Despite its centrality to so many important activities, IRIS is cordoned off from most of the legal system. It is not rooted in or governed by any statute. Its results are not reviewable except in the context of their application to a particular site – and if that site is governed by Superfund, review, as a practical matter, is available only at the end of the remedial process. Perhaps because of this structure and because human health risk assessments are an intensely scientific undertaking, the presence of lawyers is very little felt.

Nonetheless, environmental lawyers should be aware of some on-going efforts aimed at examining and reforming IRIS and similar systems.

First, the Administrative Conference of the United States commissioned Prof. Wendy Wagner of the University of Texas School of Law to undertake a study entitled “Science in the Administrative Process: A Study of Agency Decisionmaking Approaches.” Prof. Wagner details in 80 pages how the processes of EPA (including IRIS), the Fish and Wildlife Service (endangered and threatened species listing) and the Nuclear Regulatory Commission use science in regulatory decision-making. These useful guides are followed by almost 40 pages of recommendations and suggestions of best practices on issues such as the role of OMB in reviewing proposed agency actions with a major scientific component and the right of staff scientists to dissent from agency actions. Not surprisingly, given Prof. Wagner’s professional background, most of the topics on which she focuses are readily accessible to lawyers.

On September 10, 2012, the Administrative Conference held a workshop open to the public on many of Prof. Wagner’s ideas and proposals. It did not appear to me that very many environmental lawyers were on the stage or in the audience, despite the fact that issues and reforms discussed were central to their professional lives.

Second, in 2009, the National Academies published “Science and Decisions: Advancing Risk Assessment.” The volume focuses on EPA and IRIS. It is a thorough review of the issues and challenges of risk assessment from scientists who are, from time to time, called on to review EPA’s handiwork.
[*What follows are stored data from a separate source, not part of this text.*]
(** ** Migration *)

Lemma migration_clips_nil listing :
  migration_clips listing = [] ↔
  filter (λ f, Is_true (Py.endswith ".wav" f.1)) listing = [].
Proof.
  unfold migration_clips, CLIPS_TO_USE.
  destruct (filter _ listing) as [|f fs]; done.
Qed.

(** X20. [migrate_speaker] returns [False] without touching the disk when
    the speaker folder is missing or holds no [.wav] file; and whenever it
    returns [False] (also after copying clips none of which the encoder
    accepts) it has written no fingerprint and no registry entry. *)
Theorem failed_migration_writes_no_fingerprint w source name s :
  (source !! name = None →
   migrate_speaker w source name s = (s, Returned false)) ∧
  (∀ listing,
     source !! name = Some listing → migration_clips listing = [] →
     migrate_speaker w source name s = (s, Returned false)) ∧
  ((migrate_speaker w source name s).2 = Returned false →
   embeddings (migrate_speaker w source name s).1 = embeddings s ∧
   registry_file (migrate_speaker w source name s).1 = registry_file s).
Proof.
  split; [|split].
  - intros Hsrc. unfold migrate_speaker. by rewrite Hsrc.
  - intros listing Hsrc Hnil%migration_clips_nil.
    unfold migrate_speaker. by rewrite Hsrc, Hnil.
  - intros Hres.
    destruct (migrate_speaker_stores w source name s)
      as [?|(avg & _ & Hne & _)]; done.
Qed.

Lemma failed_migration_writes_no_fingerprint_witness :
  let w := Sample.world_at "08:00" true in
  let source : gmap string (list (string * audio)) :=
    {[ "Eve" := [("readme.txt", "alice-1")];
       "Mallory" := [("a.wav", "noise"); ("b.wav", "hiss")] ]} in
  migrate_speaker w source "Trent" Sample.enrolled
    = (Sample.enrolled, Returned false) ∧
  migrate_speaker w source "Eve" Sample.enrolled
    = (Sample.enrolled, Returned false) ∧
  embeddings (migrate_speaker w source "Mallory" Sample.enrolled).1
    = embeddings Sample.enrolled ∧
  registry_file (migrate_speaker w source "Mallory" Sample.enrolled).1
    = registry_file Sample.enrolled.
Proof.
  intros w source. split; [|split].
  - apply (proj1 (failed_migration_writes_no_fingerprint w source "Trent"
                    Sample.enrolled)).
    vm_compute. reflexivity.
  - apply (proj1 (proj2 (failed_migration_writes_no_fingerprint w source
                           "Eve" Sample.enrolled))
             [("readme.txt", "alice-1")]).
    + vm_compute. reflexivity.
    + vm_compute. reflexivity.
  - apply (proj2 (proj2 (failed_migration_writes_no_fingerprint w source
                           "Mallory" Sample.enrolled))).
    vm_compute. reflexivity.
Defined.

Lemma copy_and_extract_slots w u clips : ∀ i embs s j,
  user_folder (copy_and_extract w u i clips embs s).1 u !! clip_name j
  = if decide (i ≤ j < i + length clips)
    then clips.*2 !! (j - i)
    else user_folder s u !! clip_name j.
Proof.
  induction clips as [|[name wav] clips IH]; intros i embs s j.
  - cbn. rewrite decide_False by lia. done.
  - cbn [copy_and_extract]. rewrite IH. cbn [length]. rewrite fmap_cons.
    destruct (decide (S i ≤ j < S i + length clips)) as [Hin|Hout].
    + rewrite decide_True by lia.
      replace (j - i) with (S (j - S i)) by lia. done.
    + destruct (decide (j = i)) as [->|Hne].
      * rewrite decide_True by lia. rewrite user_folder_write_clip.
        rewrite lookup_insert_eq. by rewrite Nat.sub_diag.
      * rewrite decide_False by lia. rewrite user_folder_write_clip.
        apply lookup_insert_ne. intros Heq%clip_name_inj. lia.
Qed.
(** X25 at an example: company A of route R1, and the deliveries A and B. *)
Lemma company_buttons_offer_each_company_once_example :
  let buttons := @company_buttons first_occurrences
                   (with_company_database (λ _, example_local) two_stops) in
  buttons = [("A", true); ("B", true)] ∧ NoDup buttons.*1.
Proof.
  cbv zeta.
  destruct (@company_buttons_offer_each_company_once first_occurrences
              (with_company_database (λ _, example_local) two_stops)) as (_ & Hnodup & _).
  split; [reflexivity|exact Hnodup].
Defined.
(** X10: with ratings in 1..5 and official figures in [0, 100] the overall
    score lies between 9 and 91: the service-delivery component is at most
    70 and the responsiveness component at least 10. *)
Theorem overall_score_range (council_id : Z) (db : Session) :
  (forall r, In r (Models.ratings db) -> 1 <= r_rating r <= 5) ->
  (forall m o, In m (council_metrics db) ->
               cm_service_delivery_score m = Some o -> 0 <= o <= 100) ->
  (forall m s, In m (council_metrics db) ->
               cm_customer_satisfaction m = Some s -> 0 <= s <= 100) ->
  9 <= overall_score (calculate_overall_score init council_id db) <= 91.
Proof.
  intros Hr Ho Hs.
  assert (Hrat : forall r, In r (get_rating_metrics council_id db) -> 1 <= rating r <= 5).
  { intros r Hin. unfold get_rating_metrics in Hin.
    apply in_map_iff in Hin as (row & <- & Hrow). apply filter_In in Hrow as [Hrow _].
    cbn. apply Hr, Hrow. }
  assert (Hoff : forall o, service_delivery_score (get_base_metrics council_id db) = Some o ->
                           0 <= o <= 100).
  { intros o E. destruct (base_metrics_row council_id db) as [[_ E'] | (m & Hm & _ & E')].
    - congruence.
    - rewrite E' in E. exact (Ho m o Hm E). }
  assert (Hsat : forall s, customer_satisfaction (get_base_metrics council_id db) = Some s ->
                           0 <= s <= 100).
  { intros s E. destruct (base_metrics_row council_id db) as [[E' _] | (m & Hm & E' & _)].
    - congruence.
    - rewrite E' in E. exact (Hs m s Hm E). }
  pose proof (customer_satisfaction_range _ Hrat) as Hc.
  pose proof (service_delivery_range _ _ Hoff Hrat) as Hd.
  pose proof (value_for_rates_range _ Hsat) as Hv.
  assert (Hp : 10 <= score (calculate_responsiveness_score (get_issue_metrics council_id db))
               <= 100).
  { pose proof (responsiveness_score_grades (get_issue_metrics council_id db)) as Hg.
    cbn [In] in Hg.
    destruct Hg as [<- | [<- | [<- | [<- | [<- | [<- | []]]]]]]; lra. }
  cbn [overall_score calculate_overall_score]. unfold weighted_sum.
  cbn [c_customer_satisfaction c_service_delivery c_value_for_rates c_responsiveness
       weights init w_customer_satisfaction w_service_delivery w_value_for_rates
       w_responsiveness].
  set (c := score (calculate_customer_satisfaction_score _)) in *.
  set (d := score (calculate_service_delivery_score _ _)) in *.
  set (v := score (calculate_value_for_rates_score _)) in *.
  set (p := score (calculate_responsiveness_score _)) in *.
  split.
  - apply (round_ge_int _ 9). change (inject_Z 9) with 9. lra.
  - apply (round_le_int _ 91). change (inject_Z 91) with 91. lra.
Qed.

(** Council 1 with its three ratings. *)
Lemma overall_score_range_witness :
  9 <= overall_score (calculate_overall_score init 1 Examples.three_ratings_db) <= 91.
Proof.
  apply (overall_score_range 1 Examples.three_ratings_db).
  - intros r Hr. cbn in Hr.
    destruct Hr as [<- | [<- | [<- | []]]]; cbn; split; unfold Qle; cbn; lia.
  - intros m o Hm. destruct Hm.
  - intros m s Hm. destruct Hm.
Defined.

End ScoringInvariants.
(** The tokens a state stands for when the token ends. *)
Definition flush (st : lex_state) : result (list token) :=
  match st with
  | LxStart => Ret []
  | LxInt ds =>
      if leading_zeros ds then throw InvalidSyntax
      else Ret [TNumber (LInt (int_of_digits 0 ds))]
  | LxFrac text => Ret [TNumber (LFloat text)]
  | LxDot => Ret [TDot]
  | LxDotDot => Ret [TDot; TDot]
  | LxStar => Ret [TStar]
  | LxSlash => Ret [TSlash]
  end.

(** A character read between two tokens.  A character outside the
    calculator's alphabet is reported as invalid syntax: [calculator]
    never passes one on, and this model says nothing of what Python
    makes of it. *)
Definition start (c : ascii) : result (list token * lex_state) :=
  if is_digit c then Ret ([], LxInt (String c ""))
  else match c with
       | " " => Ret ([], LxStart)
       | "." => Ret ([], LxDot)
       | "*" => Ret ([], LxStar)
       | "/" => Ret ([], LxSlash)
       | "+" => Ret ([TPlus], LxStart)
       | "-" => Ret ([TMinus], LxStart)
       | "%" => Ret ([TPercent], LxStart)
       | "(" => Ret ([TLParen], LxStart)
       | ")" => Ret ([TRParen], LxStart)
       | _ => throw InvalidSyntax
       end%char.

(** One character: it extends the current token, or ends it and starts
    the next. *)
Definition lex_step (st : lex_state) (c : ascii)
  : result (list token * lex_state) :=
  let continue :=
    match st with
    | LxInt ds =>
        if is_digit c then Some ([], LxInt (snoc ds c))
        else if Ascii.eqb c "." then Some ([], LxFrac (snoc ds c))
        else None
    | LxFrac text =>
        if is_digit c then Some ([], LxFrac (snoc text c)) else None
    | LxDot =>
        if is_digit c then Some ([], LxFrac (snoc "." c))
        else if Ascii.eqb c "." then Some ([], LxDotDot)
        else None
    | LxDotDot =>
        if is_digit c then Some ([TDot], LxFrac (snoc "." c))
        else if Ascii.eqb c "." then Some ([TEllipsis], LxStart)
        else None
    | LxStar =>
        if Ascii.eqb c "*" then Some ([TDoubleStar], LxStart) else None
    | LxSlash =>
        if Ascii.eqb c "/" then Some ([TDoubleSlash], LxStart) else None
    | LxStart => None
    end in
  match continue with
  | Some r => Ret r
  | None =>
      let! done := flush st in
      let! (ts, st') := start c in
      Ret (done ++ ts, st')
  end.

Fixpoint lex (st : lex_state) (s : string) : result (list token) :=
  match s with
  | EmptyString => flush st
  | String c s' =>
      let! (ts, st') := lex_step st c in
      let! rest := lex st' s' in
      Ret (ts ++ rest)
  end.

Definition tokenize (s : string) : result (list token) := lex LxStart s.

(** *** Syntax

    An operator-precedence parser: [stack] holds what has been read and
    still waits for its right-hand side, innermost first; [operand] is
    the expression just completed, if any. *)
Inductive frame :=
| FUnary (op : unop)
| FBinary (op : binop) (l : expr)
| FGroup
| FCall (f : expr) (p : arg_prefix).

Definition prec (op : binop) : nat :=
  match op with
  | Add | Sub => 1
  | Mul | Div | FloorDiv | Mod => 2
  | Pow => 4
  end.

Definition unary_prec : nat := 3.

(** The level down to which pending operators take [e] as their operand
    before [op] does: [**] associates to the right, the others to the
    left. *)
Definition reduce_level (op : binop) : nat :=
  match op with
  | Pow => 5
  | _ => prec op
  end.
(* ===== verification/Prelude.v ===== *)
(** * Open Cut: a verification development

    Open Cut is a local-first video editor.  A Go product core
    (src/product) holds projects as exact, revisioned entities; every change
    goes through an edit proposal that is validated, normalized against the
    stored entities, journaled and made undoable; a sequence is then compiled
    into a render plan that an engine plays or exports; an API (src/apps/api)
    stores all of it in SQLite and authorizes the interface and command line
    clients that call it; and a launcher with a signed, crash-safe updater
    (src/internal) keeps the program current.
    This library translates those parts into Gallina, one definition per Go
    function or type, and proves what makes them correct.

    ** Conventions

    A Go call that can fail is an [outcome]: a value, an error or a panic, with
    the bind of stdpp's [mbind].  int32, int64 and uint64 values are [Z] with
    the range checks and the wrap-around of the Go operators written out;
    strings are [list byte] or [string] as the code inspects bytes or compares
    them; maps are [gmap]s, and where Go ranges over a map the model uses a
    list whose order is an argument or the theorem does not depend on it.
    Pointers that may be nil are options.  Texts that only explain an error to
    a human are dropped; which error is returned is kept.

    ** Files

    - [Prelude]: outcomes, their lemmas and tactics, list and option facts.
    - [GoText]: the pieces of Go's strings, strconv, utf8 and big packages the
      code relies on.
    - [Exact] (product/domain/exact.go, order_key.go), [Identity] (identity.go,
      language.go), [Canonical] (canonical.go, digest.go): exact times and rationals, order keys,
      UUIDv7 identities, RFC 8785 texts and digests.
    - [EditModel], [Timeline], [EditValidate], [EditRequests]
      (product/domain/edit.go, application/edits_validation*.go): the edit
      domain and the validation of requests.
    - [EditState], [EditClips], [EditNarrative], [EditCaptions],
      [EditTranscript], [EditDerive], [EditNormalize]
      (application/edit_normalize*.go): the normalizer as a state
      monad over the staged entities, one definition per operation.
    - [EditEffects], [EditJournal], [EditJournalOps],
      [EditRanges], [EditClipInvariant], [EditProposals], [EditTree],
      [EditCoverage], [EditCues], [EditRequests]: the invariants of
      the normalizer and the theorems about proposals.
    - [Project] (product/domain/project.go): project genesis.
    - [RenderContract], [RenderPlan], [RenderCompile]
      (product/rendercontract, application/render_*.go): plans, their
      validation, outputs and the compiler; [RenderSchedule], [RenderSweep],
      [RenderAccept], [RenderSound]: their theorems.
    - [DraftOverlay] (product/draftoverlay/overlay.go).
    - [Release], [ReleaseTrust] (internal/release, internal/config,
      utils/target): versions, manifests, metadata, trust roots.
    - [RuntimeState] (internal/state), [Update] (internal/update,
      internal/launcher): the cell's state file, journal and bundle cache on a
      disk whose calls may fail, a write before or after it took effect
      (utils/atomicfile), and whose process may stop between any two writes;
      [UpdateInvariant], [UpdateLife]: a Hoare logic over all the disks a run
      visits in their order, and its theorems.
    - [EngineLanes] (internal/renderengine/decode_plan.go,
      audio_decode_plan.go): decode requests, runs and lanes; [EngineAudio]
      (oracle.go, audio_evaluator.go, pipeline.go): gain, mix and the audio
      evaluator; [EngineDecoder] (raw_audio_decoder.go, stream.go): the PCM
      decoder over its child's output; [EngineDecode],
      [EngineAssign], [EngineMix], [EngineBindings],
      [EngineStream], [EngineSound]: their theorems, the
      evaluator proved against the interface [DecodesRuns] that the PCM
      decoder implements.

    - [Database], [Projection], [EditLoad], [EditLoadState], [EditRepository]
      (apps/api/repository/edit*.go, genesis.go, runs.go): the SQLite tables as
      finite maps, a transaction monad over them, what an edit loads, what it
      writes, and the five commands that propose, apply, commit and undo edits;
      [RepositoryEffects], [RepositoryJournal], [RepositoryReplay],
      [RepositoryOnce], [RepositoryHistory], [NarrativeOrder],
      [RepositoryFindings], [RepositorySample]: reasoning about transactions and
      the theorems about sequences of commands.
    - [JSONText], [Authority], [EditService] (application/authority.go,
      invocation_policy.go, edits.go, edits_allocation.go): who calls, identity
      allocation and the edit service between a request and the repository;
      [EditServiceSound], [EditServiceCalls]: its theorems.
    - [CommandRegistry] (product/command/registry.go,
      service/cli_http_binding.go): the commands and the HTTP requests they are
      bound to; [GoWire]: base64, URL queries, json.Marshal and RFC 3339.
    - [CliGrants], [CliRepository] (repository/cli_*.go, authorization.go):
      grants, scope upgrades and their tables; [CliMemory]
      (cli_authorization_memory.go): the in-memory twin; [CliTables],
      [CliHistory]: both implement one abstract book, the interface
      [AuthorizationRepository] with its laws.
    - [CliService] (apps/api/service/cli_authorization.go), [UISession]
      (ui_session.go, ui_session_binding.go): the authorization services as
      programs of atomic actions, proved against the interface of the
      repository; [CliSafety]: what holds while other requests interfere.
    - [WorkJobs] (repository/work_jobs.go, work_job_recovery.go,
      product_resource*.go, application/product_resources.go): jobs, attempts
      and leases, the acquisition of product resources and their files;
      [WorkInvariant], [WorkStorage]: their theorems.

    ** What the theorems show

    - Edits.  A proposal writes exactly its operations under revision
      preconditions and its inverse takes it back ([proposal_undo],
      [proposal_concurrency]); clips and captions of a track stay apart, clips
      play what their source covers, link groups and the narrative tree stay
      well formed ([proposal_clips_apart] and the five after it); remapping,
      splitting, rough cuts and derived captions keep or show the footage they
      promise.
    - Repository.  Whatever calls are made in whatever order, and whichever
      statements the engine refuses: a request to propose or commit happens at
      most once, its retries are answered alike and every other use of its
      identity is refused ([commits_happen_once]); the revisions of a
      project are its transactions, in order ([history_is_linear]); the index
      columns of the narrative implement lists of children
      ([narrative_order_refined], [siblings_stay_ordered]).
      [RepositoryFindings] shows three edits that go wrong.  What the edit
      service hands over the repository accepts, and a call sent twice commits
      once ([service_records_accepted], [service_commit_retried]).
    - Authorization.  Whatever other requests do meanwhile, a client is
      authorized only with an unexpired challenge and a signature for this very
      request and the grant the challenge names, once, and never after it was
      turned away ([authorization_sound],
      [challenge_serves_once], [revoked_stay_out]); grants hold the scopes the
      creator approved ([scopes_as_approved]); both repositories answer as the
      same book ([repositories_keep_the_book]); the authority of the creator
      needs a signed session that is not over ([interface_sessions_sound]).
      [expired_pairing_is_stuck] shows a client that can never pair again.
    - Work.  Leases are exclusive and jobs end once, by the holder of the lease,
      a recovery or a reconciliation ([leases_exclusive]); a ready resource is
      whole on the disk through completions and startups wherever the process
      stops ([ready_resources_on_disk]) and startup makes rows and files agree
      ([startup_agrees]).  [leases_kept_to_the_second],
      [invalid_resource_stuck] and [unreadable_resource_removed] show what goes
      wrong: leases are compared as texts, an invalid resource cannot be
      acquired again, and a startup that cannot read a directory removes it.
    - Rendering.  What the compiler assembles the contract accepts, up to the
      bounds that only the contract has; plans are complete and scheduled;
      overlays keep them valid; outputs cover the duration, previews on even
      canvases in the proportions of the sequence; a clip that edits may scale
      beyond 64 leaves its sequence without output ([editor_placement_playable]).
    - The engine.  The bytes the audio evaluator writes are, frame by frame,
      the mix of the clips audible there ([audio_stream_exact]), except where
      a run's last sample is shared by two requests, which it refuses
      ([audio_shared_tail_refused]).
    - Updates.  Whatever fails, before or after it took effect, and wherever the
      process stops, the state stays installed, signed and never goes back, and
      recovery settles it.
    - Foundations.  Exact arithmetic, total orders, injective encodings and
      round trips of texts; decision procedures terminate with the right
      answer.

    ** Hypotheses and parameters

    [Platform], [ReleasePlatform] and [BundlePlatform] are classes for the code
    outside this repository: SHA-256, Ed25519, golang.org/x/text, grapheme
    segmentation, the signed JSON encodings, archive extraction.  [SQLite] says
    which statements an engine refuses, in which case they have no effect; a
    transaction that does not commit has none; [AuthSQLite] and [WorkSQLite] do
    so for the authorization and the job tables, [WorkDisk] for the calls of the
    file system.  [EditCodec] and [RequestCodec] give the JSON of structs that
    are digested, [Schemas] the JSON schemas of commands, [Signatures] Ed25519,
    [URLParser] url.Parse, [World] the clock, identities and random bytes of the
    services and [AgentRunBinding] the agent runs they are bound to.  Elsewhere
    identities, clock readings and random bytes are arguments.  Theorems about proposals
    assume what the repository stores: [input_typed] (integers in their Go
    ranges), [input_ok] (stored entities under their own identity, live targets
    present), [timeline_ok] and [narrative_ok] (the invariant being preserved)
    and [media_ok]; each has a witness on a concrete project.

    ** Fuel

    [gcd_loop] runs on 130 steps, more than Euclid's algorithm needs on 64-bit
    operands; [decimal_fuel] is 20 digits, the length of the largest uint64;
    the ancestor walks and the reference search get two steps more than there
    are nodes, and [section_descent_decided] and [reference_cycle_decided] show
    that this is enough; text decoding gets one step per byte;
    loading a section climbs to the root on one step more than there are
    nodes.  The engine's loops
    run on the count they consume: [gain_loop] on the seventeen bits of the
    largest exponent, [fill_chunk] on the chunks left, [evaluate_chunks] on the
    chunks of the output; running out is a panic, which the exactness theorem
    excludes.

    ** Not modelled

    The texts of errors; encoding/json as such; timestamps and event payloads of
    the edit journal and its asset and version operations; the statements of the
    repository for media, runs, previews, frames, exports and most reads, and
    the claims of jobs other than those that acquire resources; HTTP
    controllers, the sidecar broker, command lines, processes and goroutines,
    which are transport and operating system around the modelled calls; pixel
    processing, video decoding and the execution manifest of the engine, whose
    meaning is in native codecs; signing on the publisher's side; corruption of
    files other than a write that did not happen or was reported to fail although
    it did, except at startup of the
    resource storage, which is proved for any disk. *)
From stdpp Require Import base list strings gmap sorting.
From Stdlib Require Import ZArith Lia.
Open Scope Z_scope.
(* ===== verification/GoText.v ===== *)
(** Go strings, byte slices and the parts of [strconv], [encoding/hex],
    [strings] and [unicode/utf8] that the modelled sources call.

    A Go string is a [string] (its bytes), a Go [[]byte] a [list ascii]. *)
From stdpp Require Import base list strings gmap sorting.
From Stdlib Require Import ZArith Lia Ascii.
From S2P Require Import Prelude.
Open Scope Z_scope.

Notation bytes := (list ascii).

Definition bytes_of (s : string) : bytes := String.list_ascii_of_string s.
Definition string_of (b : bytes) : string := String.string_of_list_ascii b.

Lemma bytes_of_string_of b : bytes_of (string_of b) = b.
Proof. apply String.list_ascii_of_string_of_list_ascii. Qed.

Lemma string_of_bytes_of s : string_of (bytes_of s) = s.
Proof. apply String.string_of_list_ascii_of_string. Qed.

Lemma bytes_of_inj s1 s2 : bytes_of s1 = bytes_of s2 -> s1 = s2.
Proof. intros H. by rewrite <- (string_of_bytes_of s1), H, string_of_bytes_of. Qed.

Lemma bytes_of_app s1 s2 : bytes_of (s1 +:+ s2) = bytes_of s1 ++ bytes_of s2.
Proof. unfold bytes_of. induction s1 as [|c s1 IH]; [done|]. cbn in *. by rewrite <- IH. Qed.

(** [len(s)] *)
Definition go_len (s : string) : Z := Z.of_nat (length (bytes_of s)).

(** The numeric value of a byte and back. *)
Definition byte_val (a : ascii) : Z := Z.of_N (Ascii.N_of_ascii a).
Definition byte_of (z : Z) : ascii := Ascii.ascii_of_N (Z.to_N z).

Lemma byte_val_range a : 0 <= byte_val a < 256.
Proof. unfold byte_val. pose proof (Ascii.N_ascii_bounded a). lia. Qed.

Lemma byte_of_val a : byte_of (byte_val a) = a.
Proof. unfold byte_of, byte_val. rewrite N2Z.id. apply Ascii.ascii_N_embedding. Qed.

Lemma byte_val_of z : 0 <= z < 256 -> byte_val (byte_of z) = z.
Proof.
  intros H. unfold byte_of, byte_val. rewrite Ascii.N_ascii_embedding by lia. lia.
Qed.

Lemma byte_val_inj a b : byte_val a = byte_val b -> a = b.
Proof. intros H. by rewrite <- (byte_of_val a), H, byte_of_val. Qed.

(** ** String order: Go compares strings byte by byte *)

Fixpoint bytes_ltb (l r : bytes) : bool :=
  match l, r with
  | _, [] => false
  | [], _ :: _ => true
  | a :: l', b :: r' =>
      if byte_val a <? byte_val b then true
      else if byte_val b <? byte_val a then false
      else bytes_ltb l' r'
  end.

Definition str_ltb (l r : string) : bool := bytes_ltb (bytes_of l) (bytes_of r).
Definition str_le (l r : string) : Prop := str_ltb r l = false.

Lemma bytes_ltb_irrefl l : bytes_ltb l l = false.
Proof. induction l as [|a l IH]; [done|]. cbn. by rewrite Z.ltb_irrefl. Qed.

Lemma bytes_ltb_trans l1 : forall l2 l3,
  bytes_ltb l1 l2 = true -> bytes_ltb l2 l3 = true -> bytes_ltb l1 l3 = true.
Proof.
  induction l1 as [|a l1 IH]; intros [|b l2] [|c l3]; cbn; try done.
  destruct (Z.ltb_spec (byte_val a) (byte_val b)), (Z.ltb_spec (byte_val b) (byte_val a)),
    (Z.ltb_spec (byte_val b) (byte_val c)), (Z.ltb_spec (byte_val c) (byte_val b)),
    (Z.ltb_spec (byte_val a) (byte_val c)), (Z.ltb_spec (byte_val c) (byte_val a));
    try done; try lia. apply IH.
Qed.

Lemma bytes_ltb_total l1 : forall l2,
  bytes_ltb l1 l2 = false -> bytes_ltb l2 l1 = false -> l1 = l2.
Proof.
  induction l1 as [|a l1 IH]; intros [|b l2]; cbn; try done.
  destruct (Z.ltb_spec (byte_val a) (byte_val b)), (Z.ltb_spec (byte_val b) (byte_val a));
    try done; try lia. intros H1 H2. f_equal; [apply byte_val_inj; lia | by apply IH].
Qed.

Lemma str_ltb_antisym l r : str_ltb l r = true -> str_ltb r l = false.
Proof.
  intros H. destruct (str_ltb r l) eqn:E; [|done]. unfold str_ltb in *.
  by rewrite <- (bytes_ltb_irrefl (bytes_of l)), (bytes_ltb_trans _ _ _ H E).
Qed.

#[export] Instance str_le_dec : RelDecision str_le.
Proof. intros l r. unfold str_le. apply _. Defined.

#[export] Instance str_le_total : Total str_le.
Proof.
  intros l r. unfold str_le. destruct (str_ltb r l) eqn:E; [right|by left].
  by apply str_ltb_antisym.
Qed.

#[export] Instance str_le_antisymm : AntiSymm (=) str_le.
Proof. intros l r H1 H2. apply bytes_of_inj. by apply bytes_ltb_total. Qed.

#[export] Instance str_le_trans : Transitive str_le.
Proof.
  intros x y z H1 H2. unfold str_le in *. destruct (str_ltb z x) eqn:E; [|done].
  destruct (str_ltb x y) eqn:E1.
  - unfold str_ltb in *. by rewrite (bytes_ltb_trans _ _ _ E E1) in H2.
  - assert (x = y) as -> by (apply (anti_symm str_le); done). congruence.
Qed.

(** [sort.Strings] and [sort.Slice] by a string key. *)
Definition key_le {A} (key : A -> string) (l r : A) : Prop := str_le (key l) (key r).

#[export] Instance key_le_dec {A} (key : A -> string) : RelDecision (key_le key).
Proof. intros l r. unfold key_le. apply _. Defined.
Although some of the advice is merely editorial – be succinct and to the point, one chart or figure can be worth a thousand words – the authors address many of the major scientific issues in risk assessment, e.g. the selection of default values given the known sensitivity of a lab animal to a chemical, the probable sensitivity of humans has to be “calculated” or how to treat cumulative risks where there is exposure to two or more chemicals.

EPA is now working on implementing many of the suggestions set out in “Science and Decisions.” In September, 2012, the comment period closed on the draft of EPA’s “Framework for Human Health Risk Assessment to Inform Decision Making.” This document responds in large part to “Science and Decisions,” addressing “the recommendation that EPA formalize and implement planning, scoping, and problem formulation in the risk assessment process and that the agency adopt a framework for risk-based decision making.” EPA is not done absorbing “Science and Decisions” and the National Research Council is not done with EPA. The Council will continue to review how EPA implements IRIS. There will be an emphasis on EPA’s weight-of-evidence analyses and recommended approaches for weighing scientific evidence for chemical hazard and dose-response assessments. See Review of the IRIS Process, National Academies Current Projects.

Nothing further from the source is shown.